Fire traced a long, thin scar on Small’s back. She thought about her tendency lately to communicate more easily with horses and dying strangers than with the people she had thought she loved.

‘It’s not reasonable to love people who are only going to die,’ she said.

Nash thought about that for a moment, stroking Small’s neck with great deliberation, as if the fate of the Dells depended on that smooth, careful movement.

‘I have two responses to that,’ he said finally. ‘First, everyone’s going to die. Second, love is stupid. It has nothing to do with reason. You love whomever you love. Against all reason I loved my father.’ He looked at her keenly. ‘Did you love yours?’

‘Yes,’ she whispered.

He stroked Small’s nose. ‘I love you,’ he said, ‘even knowing you’ll never have me. And I love my brother, more than I ever realised before you came along. You can’t help whom you love, Lady. Nor can you know what it’s liable to cause you to do.’

She made a connection then. Surprised, she sat back from him and studied his face, soft with shadows and light. She saw a part of him she hadn’t seen before.

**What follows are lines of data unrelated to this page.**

(** The label definitions of a schema map. *)
Definition schema_map_ok (SM : gmap bytes bytes) : Prop :=
  map_Forall (fun k v => kv_ok (k, v) = true /\ exists e, schema_decode k v = Ok e) SM.
Definition labels_of (SM : gmap bytes bytes) (labels : gmap bytes LabelDef) : Prop :=
  forall l def, labels !! l = Some def <-> exists k v, SM !! k = Some v /\ schema_decode k v = Ok (LabelEntry l def).

Lemma labels_of_nodup SM labels l def : schema_map_ok SM -> labels_of SM labels -> labels !! l = Some def -> NoDup (lunique def).
Proof.
  intros HS HL H. apply HL in H as (k & v & Hk & Hd). destruct (HS k v Hk) as [Hkv _]. apply andb_prop in Hkv as [Hkl Hvl].
  cbn [fst snd] in Hkl, Hvl. apply key_bound in Hkl, Hvl. apply (schema_decode_iff k v) in Hd; [|done..].
  destruct Hd as ((_ & _ & _ & _ & _ & _ & _ & _ & Hs) & _ & _). specialize (Hs eq_refl).
  clear -Hs. induction Hs as [|x l Hs IH Hall]; [constructor|]. constructor; [|done]. intros Hin.
  rewrite Forall_forall in Hall. by apply (irreflexivity canonical_lt x), Hall.
Qed.

Lemma find_label_spec l entries :
  match find_label l entries with
  | Some def => LabelEntry l def ∈ entries
  | None => forall def, LabelEntry l def ∉ entries
  end.
Proof.
  induction entries as [|e entries IH]; [intros def; apply not_elem_of_nil|].
  assert ((forall def, e <> LabelEntry l def) ->
    match find_label l entries with Some def => LabelEntry l def ∈ e :: entries | None => forall def, LabelEntry l def ∉ e :: entries end) as Hskip.
  { intros Hne. destruct (find_label l entries) as [def|]; [by right|]. intros def. rewrite not_elem_of_cons.
    split; [intros H; by apply (Hne def)|apply IH]. }
  destruct e as [name def|name def|name def]; cbn [find_label]; [|by apply Hskip..].
  case_bool_decide as E; [subst name; by left|]. apply Hskip. congruence.
Qed.

Section store.
Context {S : Type} {CS : ChunkStore S} {CSL : ChunkStoreLaws S}.

Lemma schema_entries_spec (s : S) R SM fuel :
  describes s R SM -> schema_map_ok SM -> size SM < fuel ->
  exists entries, schema_entries fuel s R = Ok entries /\
    forall e, e ∈ entries <-> exists k v, SM !! k = Some v /\ schema_decode k v = Ok e.
Proof.
  intros HR HS Hf. destruct (for_each_spec s R SM entry_body [] HR) as (m & Hm & Hrun).
  set (g := fun e : bytes * bytes => match schema_decode e.1 e.2 with Ok x => [x] | Err _ => [] end).
  exists (concat (map g m)). unfold schema_entries. rewrite Hrun by done. split.
  - rewrite (fold_flow_collect entry_body g); [done|]. apply Forall_forall. intros [k v] Hin acc. apply (entries_in_lookup SM m) in Hin; [|done].
    destruct (HS k v Hin) as (_ & e & He). unfold entry_body, g. cbn [fst snd]. by rewrite He.
  - intros e. rewrite list_elem_of_In, in_concat. split.
    + intros (l & Hl & He). apply in_map_iff in Hl as ([k v] & <- & Hin). unfold g in He. cbn [fst snd] in He.
      exists k, v. apply list_elem_of_In, (entries_in_lookup SM m) in Hin; [|done]. split; [done|].
      destruct (schema_decode k v); [|done]. destruct He as [->|[]]. done.
    + intros (k & v & Hk & He). exists [e]. split; [|by left]. apply in_map_iff. exists (k, v). unfold g. cbn [fst snd]. rewrite He.
      split; [done|]. apply list_elem_of_In. by apply (entries_in_lookup SM m).
Qed.

Lemma scanned_wanted (s : S) M p R fuel l encoded wanted m :
  nodes_ok M -> entries_in M m -> (forall k v key record, (k, v) ∈ m -> node_of k v = Some (key, record) -> starts_with k p = true <-> label key = l) ->
  for_each fuel s R (Included p) Unbounded (upsert_body p encoded) wanted =
    fold_flow (fun k v wanted =>
      if bool_decide (k = encoded) then Ok (Continue wanted)
      else
        let? other := map_err GRecordDecode (node_record_decode v) in
        let? wanted := meet_wanted k other None wanted in
        Ok (Continue wanted)) (under_prefix p m) wanted ->
  for_each fuel s R (Included p) Unbounded (upsert_body p encoded) wanted =
    Ok (map (met_all (other_nodes l encoded (btree_iter (node_set M)))) wanted).
Proof. intros HM Hm Hp ->. rewrite (decoded_nodes_iter M m Hm). by apply (upsert_body_fold M). Qed.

‘You came to me for lessons to guard your mind,’ she said, ‘and you stopped asking me to marry you, both at the same time. You did those things out of love for your brother.’

‘Well,’ he said, looking a bit sheepishly at the floor. ‘I also took a few swings at him, but that’s neither here nor there.’

‘You’re good at love,’ she said simply, because it seemed to her that it was true. ‘I’m not so good at love. I’m like a barbed creature. I push everyone I love away.’

He shrugged. ‘I don’t mind you pushing me away if it means you love me, little sister.’

CHAPTER THIRTY

SHE BEGAN TO write a letter in her mind to Brigan. It wasn’t a very good letter. Dear Brigan, I don’t think you should be doing what you’re doing. Dear Brigan, people are swirling away from me and I am swirling apart.

The swelling of her hands had gone down, and no places had blackened that hadn’t been black before. There would likely be a surgery, the healers said, when more time had passed, to remove the two dead fingers on her left hand.

‘With all your medicines,’ Musa asked one of the healers, ‘you really have nothing to help her?’

‘There are no medicines to bring a dead thing back to life,’ the healer said crisply. ‘The best thing right now will be for Lady Fire to start using her hands again regularly. She’ll find a person can manage quite well without ten fingers.’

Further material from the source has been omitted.